- [Exercise]
What is needed is every line of the material that contains "expect".
===============
Definition expect (c : ascii) (s : string) : option string :=
  match s with
  | String d r => if bool_decide (c = d) then Some r else None
  | "" => None
  end.

(** [YYYY], [YYYY-MM] or [YYYY-MM-DD], and the rest of the input. *)
Definition parse_date (s : string) : option (Z * Z * Z * string) :=
  '(y, r) ← take4 s;
  match expect "-" r with
  | None => Some (y, 1, 1, r)
  | Some r1 =>
      '(m, r2) ← take2 r1;
      match expect "-" r2 with
      | None => Some (y, m, 1, r2)
      | Some r3 => '(d, r4) ← take2 r3; Some (y, m, d, r4)
      end
  end.

(** [HH:mm], [HH:mm:ss] or [HH:mm:ss.sss], and the rest of the input.  The
    format has three digits in the fraction; engines read a fraction of any
    length and keep its milliseconds, as is done here. *)
Definition parse_time (s : string) : option (Z * Z * Z * Z * string) :=
  '(h, r) ← take2 s;
  r0 ← expect ":" r;
  '(mi, r1) ← take2 r0;
  match expect ":" r1 with
  | None => Some (h, mi, 0, 0, r1)
  | Some r2 =>
      '(sec, r3) ← take2 r2;
      match expect "." r3 with
      | None => Some (h, mi, sec, 0, r3)
      | Some r4 => '(ms, r5) ← take_fraction r4; Some (h, mi, sec, ms, r5)
      end
  end.

(** The UTC offset in minutes: absent, [Z], [+HH:mm] or [-HH:mm]. *)
Definition parse_offset (s : string) : option (option Z) :=
  match s with
  | "" => Some None
  | String sign r =>
      if bool_decide (sign = "Z"%char) && bool_decide (r = "") then Some (Some 0)
      else
      '(h, r0) ← take2 r;
      r1 ← expect ":" r0;
      '(mi, r2) ← take2 r1;
      if bool_decide (r2 = "") && (h <=? 23) && (mi <=? 59) then
        if bool_decide (sign = "+"%char) then Some (Some (h * 60 + mi))
        else if bool_decide (sign = "-"%char) then Some (Some (- (h * 60 + mi)))
        else None
      else None
  end.

Definition time_in_range (h mi sec ms : Z) : bool :=
  ((h <=? 23) && (mi <=? 59) && (sec <=? 59)) ||
  ((h =? 24) && (mi =? 0) && (sec =? 0) && (ms =? 0)).

Section engine.
(** The offset of local time from UTC, in milliseconds, taken constant. *)
Variable LocalTZA : Z.

Definition LocalTime (t : Z) : Z := t + LocalTZA.
Definition UTC (t : Z) : Z := t - LocalTZA.

(** [Date.parse]: strings of the date time string format, four-digit years.
    A date-only form is UTC, a date-time form without offset is local
    time.  What an engine makes of a string outside the format is its own
    choice; here such a string is an invalid date. *)
Definition parse (s : string) : option Z :=
  '(y, m, d, r) ← parse_date s;
  if (1 <=? m) && (m <=? 12) && (1 <=? d) && (d <=? 31) then
    let day := MakeDay y (m - 1) d in
    match r with
    | "" => TimeClip (MakeDate day 0)
    | String T r1 =>
        if bool_decide (T = "T"%char) then
          '(h, mi, sec, ms, r2) ← parse_time r1;
          off ← parse_offset r2;
          if time_in_range h mi sec ms then
            let t := MakeDate day (MakeTime h mi sec ms) in
            TimeClip (match off with
                      | Some minutes => t - minutes * 60000
                      | None => UTC t
                      end)
          else None
        else None
    end
  else None.

Definition getDate (t : Z) : Z := DateFromTime (LocalTime t).
Definition getMonth (t : Z) : Z := MonthFromTime (LocalTime t).

Definition engine : DateEngine :=
  {| Date_parse := parse; Date_getDate := getDate; Date_getMonth := getMonth |}.
End engine.

End ESDate.

(** ** My Trips: dates and the check-in window *)

Module MyTrips.

Definition airportMap : gmap string string :=
  list_to_map
    [ ("BAH", "Bahrain"); ("DXB", "Dubai"); ("DOH", "Doha"); ("KWI", "Kuwait");
      ("RUH", "Riyadh"); ("JED", "Jeddah"); ("CAI", "Cairo"); ("BEY", "Beirut");
      ("AMM", "Amman");
      ("LHR", "London"); ("CDG", "Paris"); ("FRA", "Frankfurt");
      ("MAD", "Madrid"); ("FCO", "Rome"); ("ATH", "Athens");
      ("BOM", "Mumbai"); ("DEL", "Delhi"); ("BKK", "Bangkok");
      ("KUL", "Kuala Lumpur"); ("SIN", "Singapore"); ("HKG", "Hong Kong");
      ("NBO", "Nairobi"); ("JNB", "Johannesburg"); ("ADD", "Addis Ababa") ].

(** The names every object literal inherits from [Object.prototype]. *)
Definition inherited_names : list string :=
  [ "constructor"; "hasOwnProperty"; "isPrototypeOf"; "propertyIsEnumerable";
    "toLocaleString"; "toString"; "valueOf"; "__proto__";
    "__defineGetter__"; "__defineSetter__"; "__lookupGetter__";
    "__lookupSetter__" ].

(** What is found under an inherited name: a function or, under
    [__proto__], the prototype.  The values hold neither, and an empty object
    stands for it: truthy, and no text. *)
Definition inherited_member : jsval := VObj ∅.

(** [airportMap[airportCode] || airportCode] *)
Definition getDestinationName (airportCode : jsval) : jsval :=
  match airportMap !! ToString airportCode with
  | Some name => or_else (VStr name) airportCode
  | None =>
      if bool_decide (ToString airportCode ∈ inherited_names)
      then inherited_member else airportCode
  end.

Definition months : list string :=
  ["JAN"; "FEB"; "MAR"; "APR"; "MAY"; "JUN";
   "JUL"; "AUG"; "SEP"; "OCT"; "NOV"; "DEC"].

(** [months[i]] inside a template literal. *)
Definition month_text (i : Z) : string :=
  if i <? 0 then "undefined"
  else default "undefined" (months !! Z.to_nat i).

(** The string handed to [new Date] by [formatDate]. *)
Definition formatDate_input (dateString : jsval) : string :=
  let input := replace_micros (ToString dateString) in
  if is_date_only input then input +:+ "T12:00:00" else input.

Definition formatDate `{DateEngine} (dateString : jsval) : string :=
  if negb (truthy dateString) then "N/A"
  else
    match Date_parse (formatDate_input dateString) with
    | None => "N/A"
    | Some date =>
        let day := Date_getDate date in
        let month := month_text (Date_getMonth date) in
        pretty day +:+ " " +:+ month
    end.

(** The value handed to [new Date] by [canCheckIn] and [getCheckInMessage]. *)
Definition normalized (departureTime : jsval) : jsval :=
  match departureTime with
  | VStr s => VStr (replace_micros s)
  | v => v
  end.

(** [(departure - now) / (1000 * 60 * 60)]; [None] is [NaN].  Both time values
    are whole milliseconds, and the quotient is kept exact: the double the
    code computes compares with 0 and with 24 as the exact quotient does. *)
Definition hoursUntilDeparture `{DateEngine} (now : Z) (departureTime : jsval)
  : option Q :=
  departure ← new_Date (normalized departureTime);
  Some (Qmake (departure - now) (1000 * 60 * 60)).

(** Arithmetic and comparisons on a possibly-[NaN] number. *)
Definition num_le (x : option Q) (y : Q) : bool :=
  match x with Some a => Qle_bool a y | None => false end.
===============
- [Answer space]
Definition expect (c : ascii) (s : string) : option string :=
  match expect "-" r with
      match expect "-" r2 with
  r0 ← expect ":" r;
  match expect ":" r1 with
      match expect "." r3 with
      r1 ← expect ":" r0;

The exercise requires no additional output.